Der ehemalige Gouverneur von Roraima, Neudo Campos, ist nun, zusammen mit anderen Ex-Regierungsbeamten, wegen Veruntreuung und Bildung einer kriminellen Vereinigung angeklagt. Obwohl Portela unter Campos den Vizegouverneur stellte, will er von diesem groß angelegten Betrug nichts gewußt haben.
Zwar hat Portela bereits zugegeben, dass ihm der Fall schon während seiner Tätigkeit als Vizegouverneur (zwischen 1999 und 2002) „oberflächlich“ bekannt war. Er behauptet aber, als Vizegouverneur habe er nicht genug Macht gehabt, um gegen die „Unregelmäßigkeiten“ vorzugehen: „Ich habe davon gehört, wie viele davon gehört haben, aber man konnte es nicht beweisen.“ erklärte Portela im Dezember 2003.

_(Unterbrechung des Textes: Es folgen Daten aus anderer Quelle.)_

(* ===== verification/_CoqProject ===== *)
-Q . S2P
Prelude.v
Timings.v
RustStr.v
External.v
Errors.v
SqlIdent.v
Action.v
Key.v
Arena.v
SharedStr.v
Workspace.v
Layout.v
Scan.v
Ingest.v
Catalog.v
Row.v
Config.v
Plan.v
Diff.v
Effects.v
Apply.v
Gate.v
Git.v
Scope.v
PlanDb.v
Driver.v
Scaffold.v
Lock.v
Engine.v
Converge.v
Report.v
Cli.v
E2e.v
Daemon.v
Startup.v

Selbst von der Heuschreckenstrategie profitiert zu haben, streitet er jedoch ab und gibt an, seit seiner Wahl zum Gouverneur Maßnahmen ergriffen zu haben, „um diese Heuschreckerei zu beenden.“ Er sehe sich auf der Bank des Klägers und nicht als Angeklagter, sagte er weiter.
Doch es mehren sich die Verdächtigungen, dass Portela nicht immer so souverän gegen die „Schädlingsplage“ vorgegangen ist.
Um gegen den heutigen Gouverneur vorzugehen, benötigt der oberste Gerichtshof jedoch die Zustimmung der Legislative. Allerdings sind gegen sechs der 24 Mitglieder der gesetzgebenden Versammlung von Roraima selbst Untersuchungsverfahren eingeleitet worden. Die Staatsanwaltschaft vermutet, dass auch sie Löcher in den Haushalt gefressen haben.
Indes ist unabhängig vom „Heuschreckenfall“ gegen Portela ein Verfahren vor dem obersten Wahlgerichtshof anhängig. Er wird angeklagt, seine wirtschaftliche Macht während des Wahlkampfes 2002 zugunsten seiner Wiederwahl missbraucht zu haben.
Die PT schweigt zu all dem. Man zögert, den Gouverneur zu entlassen. Genoino gibt keine Interviews mehr zu diesem Thema und Portela ist erstmal auf unbestimmte Zeit beurlaubt worden. „Der Kampf gegen die Korruption, eine der Flaggen der PT, wird zunehmend von den leitenden Figuren der PT zerissen“, lautet das Urteil der CIR. Genoino muss wohl die Ethik in der „Trikolore der PT“ gegen den Pragmatismus eintauschen.